■ Activity
Go to the line in the entries below that holds "(new_WrappedKernelError msg e k h).1 = Some" and repeat exactly from there through the line that holds "(WrappedError_unwrap h' e", inclusive.

■ Recorded data
(** C3: [isDaemonPoolCreationOption] is false exactly on the options whose
    [dedicated] property is [true], and true on all others; so the options
    are of the dedicated variant exactly when they are not of the pooled
    one. *)
Theorem isDaemonPoolCreationOption_spec (options : gmap string Value) :
  (isDaemonPoolCreationOption options = false
     ↔ options !! "dedicated" = Some (VBool true)) ∧
  (isDaemonPoolCreationOption options = true
     ↔ options !! "dedicated" ≠ Some (VBool true)) ∧
  isDedicatedDaemonCreationOption options = negb (isDaemonPoolCreationOption options).
Proof.
  unfold isDaemonPoolCreationOption, isDedicatedDaemonCreationOption,
    hasProperty, getProperty.
  destruct (options !! "dedicated") as [v|] eqn:Hd; simpl.
  - rewrite strictEquals_true.
    destruct (decide (v = VBool true)) as [->|Hv].
    + rewrite !bool_decide_eq_true_2 by done. simpl. naive_solver.
    + rewrite bool_decide_eq_false_2 by done.
      rewrite bool_decide_eq_false_2 by congruence. simpl. naive_solver.
  - naive_solver.
Qed.

Section Services.

Context `{Imports} `{TextCodecs}.

(** C8: [decode] takes the buffers and the encoding and nothing else, sees
    the buffers through their concatenation only, and gives the empty string
    for no buffers, and for empty buffers, in utf8. *)
Theorem decode_empty :
  decode [] "utf8" = "" ∧
  (∀ buffers, concat buffers = [] → decode buffers "utf8" = "") ∧
  (∀ buffers encoding, decode buffers encoding = decode [concat buffers] encoding).
Proof.
  split; [reflexivity|]. split.
  - intros buffers Hb. unfold decode. by rewrite Hb.
  - intros buffers encoding. unfold decode. simpl. by rewrite app_nil_r.
Qed.



End Services.

End ProcessFacts.

(** ** The properties at concrete inputs *)

Module Witnesses.

Import Errors Process Samples ErrorFacts ProcessFacts.

#[local] Existing Instance posix.
#[local] Existing Instance rawCodecs.


Lemma getErrorCategory_spec_witness :
  categoryOf store (VRef 0) = Some jupyterinstall ∧
  getErrorCategory store (VRef 1) = unknown ∧
  getErrorCategory store (VString "boom") = unknown.
Proof.
  split; [|split].
  - exact (proj1 (getErrorCategory_spec store (VRef 0)) eq_refl).
  - exact (proj1 (proj2 (getErrorCategory_spec store (VRef 1))) eq_refl).
  - exact (proj1 (proj2 (getErrorCategory_spec store (VString "boom"))) eq_refl).
Defined.

Lemma WrappedError_category_spec_witness :
  categoryOf (new_WrappedError "retry failed" (VRef 0) store).2 (VRef 4)
  = Some jupyterinstall ∧
  categoryOf (new_WrappedError "retry failed" (VRef 1) store).2 (VRef 4)
  = Some unknown.
Proof.
  split.
  - exact (proj1 (WrappedError_category_spec "retry failed" (VRef 0) store) eq_refl).
  - exact (proj1 (proj2 (WrappedError_category_spec "retry failed" (VRef 1) store)) eq_refl).
Defined.

Lemma WrappedError_stack_spec_witness :
  stackOf (new_WrappedError "spawn failed" (VRef 1) store).2 (VRef 4)
  = Some ("Error: " +:+ LF +:+ "    at <anonymous>" +:+ LF +:+ LF +:+
          "Error: ENOENT" +:+ LF +:+ "    at <anonymous>") ∧
  stackOf (new_WrappedError "spawn failed" VNull store).2 (VRef 4)
  = Some ("Error: spawn failed" +:+ LF +:+ "    at <anonymous>").
Proof.
  split.
  - exact (proj1 (proj2 (proj2 (WrappedError_stack_spec "spawn failed" (VRef 1) store)))
             _ eq_refl).
  - exact (proj1 (proj2 (proj2 (proj2
             (WrappedError_stack_spec "spawn failed" VNull store)))) eq_refl).
Defined.

(** C6 as worded fails: [WrappedError.from] forwards the empty
    string, a defined value, to the constructor; it is kept as the cause and
    the stack is not the concatenation. *)
Lemma WrappedError_stack_defined_falsy :
  VString "" ≠ VUndefined ∧
  (WrappedError_from "spawn failed" (VString "") store).1 = VRef 4 ∧
  originalExceptionOf (WrappedError_from "spawn failed" (VString "") store).2 (VRef 4)
  = Some (VString "") ∧
  stackOf (WrappedError_from "spawn failed" (VString "") store).2 (VRef 4)
  = Some ("Error: spawn failed" +:+ LF +:+ "    at <anonymous>") ∧
  stackOf (WrappedError_from "spawn failed" (VString "") store).2 (VRef 4)
  ≠ Some (captureStack "" +:+ EOL +:+ EOL
          +:+ template (stackOf store (VString ""))).
Proof.
  split; [done|]. split; [reflexivity|]. split; [reflexivity|].
  split; [reflexivity|]. vm_compute. discriminate.
Qed.

(** Address 3 wraps address 2, which wraps address 0: each [unwrap] takes
    off one layer. *)
Lemma WrappedError_unwrap_spec_witness :
  WrappedError_unwrap store (VRef 3) = VRef 2 ∧
  WrappedError_unwrap store (WrappedError_unwrap store (VRef 3)) = VRef 0 ∧
  WrappedError_unwrap store (VRef 1) = VRef 1.
Proof.
  split; [|split].
  - exact (proj1 (WrappedError_unwrap_spec store (VRef 3)) (VRef 2) eq_refl eq_refl).
  - exact (proj2 (proj2 (proj2 (proj2 (proj2 (WrappedError_unwrap_spec store (VRef 3)))))
                   (VRef 2) (VRef 0) eq_refl eq_refl eq_refl eq_refl)).
  - exact (proj1 (proj2 (proj2 (WrappedError_unwrap_spec store (VRef 1)))) eq_refl).
Defined.



End Witnesses.

(** ** Stores the constructors build *)

Module ErrorStoreFacts.

Import Errors ErrorStore ErrorFacts.

Section Facts.

Context `{Imports}.

Implicit Types (h : Heap) (v e err : Value) (o : Obj) (msg : string) (l : nat).

Lemma Class_eqb_refl (c : JsClass) : Class_eqb c c = true.
Proof. induction c as [|n c IH]; simpl; [done|]. by rewrite String.eqb_refl, IH. Qed.

Lemma Class_eqb_eq (c d : JsClass) : Class_eqb c d = true → c = d.
Proof.
  revert d. induction c as [|n c IH]; intros [|m d]; simpl; try done.
  intros [Hn Hc]%andb_true_iff. apply String.eqb_eq in Hn. f_equal; auto.
Qed.

Lemma instanceOfClass_refl (c : JsClass) : instanceOfClass c c = true.
Proof. destruct c; simpl; [done|]. by rewrite String.eqb_refl, Class_eqb_refl. Qed.

(** An instance of a class is an instance of the class it extends. *)
Lemma instanceOfClass_super (c : JsClass) (n : string) (D : JsClass) :
  instanceOfClass c (Extends n D) = true → instanceOfClass c D = true.
Proof.
  induction c as [|m c IH]; [done|].
  cbn [instanceOfClass]. intros [Heq|Hsup]%orb_true_iff.
  - apply Class_eqb_eq in Heq. injection Heq as -> ->.
    by rewrite instanceOfClass_refl, orb_true_r.
  - by rewrite (IH Hsup), orb_true_r.
Qed.

Lemma instanceOf_WrappedError_BaseError h v :
  instanceOf h v WrappedError = true → instanceOf h v BaseError = true.
Proof.
  unfold instanceOf. destruct (deref h v) as [o|]; [|done].
  apply instanceOfClass_super.
Qed.

Lemma deref_allocated h v o : deref h v = Some o → allocated h v = true.
Proof.
  destruct v; try done. simpl. intros Hl%lookup_lt_Some.
  by apply bool_decide_eq_true_2.
Qed.

(** What a value denotes does not change when the store grows. *)
Lemma deref_grow h (k : Heap) v :
  allocated h v = true → deref (h ++ k) v = deref h v.
Proof.
  destruct v; try done. simpl. intros Hl%bool_decide_eq_true_1.
  by apply lookup_app_l.
Qed.

Lemma getErrorCategory_grow h (k : Heap) v :
  allocated h v = true → getErrorCategory (h ++ k) v = getErrorCategory h v.
Proof. intros Ha. unfold getErrorCategory. by rewrite deref_grow. Qed.

Lemma instanceOf_grow h (k : Heap) v (C : JsClass) :
  instanceOf h v C = true → instanceOf (h ++ k) v C = true.
Proof.
  unfold instanceOf. destruct (deref h v) as [o|] eqn:Hd; [|done].
  by rewrite deref_grow, Hd by (by eapply deref_allocated).
Qed.

Lemma new_WrappedError_store msg e h :
  (new_WrappedError msg e h).1 = VRef (length h) ∧
  ∃ o, (new_WrappedError msg e h).2 = h ++ [o].
Proof.
  unfold new_WrappedError. destruct (WrappedError_constructor h msg e) as [[ef bf] oe].
  simpl. eauto.
Qed.

Lemma new_WrappedKernelError_store msg e (k : KernelConnectionMetadata) h :
  (new_WrappedKernelError msg e k h).1 = VRef (length h) ∧
  ∃ o, (new_WrappedKernelError msg e k h).2 = h ++ [o].
Proof.
  unfold new_WrappedKernelError.
  destruct (WrappedError_constructor h msg e) as [[ef bf] oe]. simpl. eauto.
Qed.

Lemma new_WrappedKernelError_original msg e (k : KernelConnectionMetadata) h :
  originalExceptionOf (new_WrappedKernelError msg e k h).2
                      (new_WrappedKernelError msg e k h).1 = Some e.
Proof. unfold originalExceptionOf. by rewrite new_WrappedKernelError_deref. Qed.

(** X1: [WrappedError.from] never changes the classification: the category
    of what it returns is [getErrorCategory] of what it was given. *)
Theorem WrappedError_from_category msg err h :
  let '(e, h') := WrappedError_from msg err h in
  getErrorCategory h' e = getErrorCategory h err.
Proof.
  unfold WrappedError_from. destruct (instanceOf h err BaseError) eqn:Hi; [done|].
  pose proof (new_WrappedError_category msg err h) as Hc.
  destruct (new_WrappedError msg err h) as [w h']; simpl in Hc.
  by rewrite getErrorCategory_categoryOf, Hc.
Qed.

Lemma unwrap_fresh_wrapper msg err h :
  instanceOf h err BaseError = false →
  WrappedError_unwrap (new_WrappedError msg err h).2 (new_WrappedError msg err h).1
  = (new_WrappedError msg err h).1.
Proof.
  intros Hi.
  rewrite (WrappedError_unwrap_original _ _ _ (new_WrappedError_original msg err h)).
  destruct (new_WrappedError_store msg err h) as [Hw [o Hh]]. rewrite Hw, Hh.
  destruct (instanceOf (h ++ [o]) err BaseError) eqn:Hi'; [|done].
  destruct err as [| | | | | |l]; try done.
  destruct (decide (l = length h)) as [->|Hl]; [done|].
  exfalso. unfold instanceOf, deref, Heap in Hi, Hi'.
  destruct (decide (l < length h)).
  - rewrite lookup_app_l in Hi' by done. congruence.
  - rewrite lookup_ge_None_2 in Hi'; [done|]. rewrite length_app. simpl. lia.
Qed.

Lemma new_WrappedError_wrapper msg err h :
  instanceOf (new_WrappedError msg err h).2 (new_WrappedError msg err h).1 WrappedError
  = true.
Proof. unfold instanceOf. by rewrite new_WrappedError_deref. Qed.

(** X2: [unwrap] does not undo [from].  [from] passes an instance of
    [BaseError] through, in an unchanged store, and [unwrap] treats it as
    before.  Anything else in the store it wraps: the result is a new
    [WrappedError], not the value it was given, with that value as its
    cause, and [unwrap] gives back the wrapper, not the value. *)
Theorem WrappedError_unwrap_from msg err h :
  let '(e, h') := WrappedError_from msg err h in
  (WrappedError_unwrap h' e
   = if instanceOf h err BaseError then WrappedError_unwrap h err else e) ∧
  (instanceOf h err BaseError = true → e = err ∧ h' = h) ∧
  (instanceOf h err BaseError = false → allocated h err = true →
     e ≠ err ∧
     instanceOf h' e WrappedError = true ∧
     originalExceptionOf h' e = Some err ∧
     WrappedError_unwrap h' e = e ∧
     WrappedError_unwrap h' e ≠ err).
Proof.
  unfold WrappedError_from. destruct (instanceOf h err BaseError) eqn:Hi; [done|].
  pose proof (unwrap_fresh_wrapper msg err h Hi) as Hu.
  pose proof (new_WrappedError_wrapper msg err h) as Hw.
  pose proof (new_WrappedError_original msg err h) as Ho.
  destruct (new_WrappedError_store msg err h) as [Hl _].
  destruct (new_WrappedError msg err h) as [w h']; simpl in *.
  split; [done|]. split; [done|]. intros _ Ha.
  assert (w ≠ err) as Hne.
  { subst w. intros <-. simpl in Ha. apply bool_decide_eq_true_1 in Ha. lia. }
  rewrite Hu. done.
Qed.

(** The value has to be in the store: at the address the wrapper is about
    to get, [from] gives back the address it was given. *)
Lemma WrappedError_from_next_address msg h :
  instanceOf h (VRef (length h)) BaseError = false ∧
  (WrappedError_from msg (VRef (length h)) h).1 = VRef (length h).
Proof.
  assert (instanceOf h (VRef (length h)) BaseError = false) as Hi.
  { unfold instanceOf, deref, Heap. by rewrite lookup_ge_None_2. }
  split; [done|]. unfold WrappedError_from. rewrite Hi.
  apply new_WrappedError_store.
Qed.

(** X3: a [WrappedError], or a [WrappedKernelError], constructed around an
    instance of [BaseError] unwraps to that instance. *)
Theorem WrappedError_unwrap_new msg e h (k : KernelConnectionMetadata) :
  instanceOf h e BaseError = true →
  (let '(w, h') := new_WrappedError msg e h in WrappedError_unwrap h' w = e) ∧
  (let '(w, h') := new_WrappedKernelError msg e k h in WrappedError_unwrap h' w = e).
Proof.
  intros Hi. split.
  - pose proof (new_WrappedError_original msg e h) as Ho.
    destruct (new_WrappedError_store msg e h) as [_ [o Hh]].
    destruct (new_WrappedError msg e h) as [w h']; simpl in *. subst h'.
    by rewrite (WrappedError_unwrap_original _ _ _ Ho), (instanceOf_grow _ _ _ _ Hi).
  - pose proof (new_WrappedKernelError_original msg e k h) as Ho.
    destruct (new_WrappedKernelError_store msg e k h) as [_ [o Hh]].
    destruct (new_WrappedKernelError msg e k h) as [w h']; simpl in *. subst h'.
    by rewrite (WrappedError_unwrap_original _ _ _ Ho), (instanceOf_grow _ _ _ _ Hi).
Qed.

■ Response to the exercise
                      (new_WrappedKernelError msg e k h).1 = Some e.
Proof. unfold originalExceptionOf. by rewrite new_WrappedKernelError_deref. Qed.

(** X1: [WrappedError.from] never changes the classification: the category
    of what it returns is [getErrorCategory] of what it was given. *)
Theorem WrappedError_from_category msg err h :
  let '(e, h') := WrappedError_from msg err h in
  getErrorCategory h' e = getErrorCategory h err.
Proof.
  unfold WrappedError_from. destruct (instanceOf h err BaseError) eqn:Hi; [done|].
  pose proof (new_WrappedError_category msg err h) as Hc.
  destruct (new_WrappedError msg err h) as [w h']; simpl in Hc.
  by rewrite getErrorCategory_categoryOf, Hc.
Qed.

Lemma unwrap_fresh_wrapper msg err h :
  instanceOf h err BaseError = false →
  WrappedError_unwrap (new_WrappedError msg err h).2 (new_WrappedError msg err h).1
  = (new_WrappedError msg err h).1.
Proof.
  intros Hi.
  rewrite (WrappedError_unwrap_original _ _ _ (new_WrappedError_original msg err h)).
  destruct (new_WrappedError_store msg err h) as [Hw [o Hh]]. rewrite Hw, Hh.
  destruct (instanceOf (h ++ [o]) err BaseError) eqn:Hi'; [|done].
  destruct err as [| | | | | |l]; try done.
  destruct (decide (l = length h)) as [->|Hl]; [done|].
  exfalso. unfold instanceOf, deref, Heap in Hi, Hi'.
  destruct (decide (l < length h)).
  - rewrite lookup_app_l in Hi' by done. congruence.
  - rewrite lookup_ge_None_2 in Hi'; [done|]. rewrite length_app. simpl. lia.
Qed.

Lemma new_WrappedError_wrapper msg err h :
  instanceOf (new_WrappedError msg err h).2 (new_WrappedError msg err h).1 WrappedError
  = true.
Proof. unfold instanceOf. by rewrite new_WrappedError_deref. Qed.

(** X2: [unwrap] does not undo [from].  [from] passes an instance of
    [BaseError] through, in an unchanged store, and [unwrap] treats it as
    before.  Anything else in the store it wraps: the result is a new
    [WrappedError], not the value it was given, with that value as its
    cause, and [unwrap] gives back the wrapper, not the value. *)
Theorem WrappedError_unwrap_from msg err h :
  let '(e, h') := WrappedError_from msg err h in
  (WrappedError_unwrap h' e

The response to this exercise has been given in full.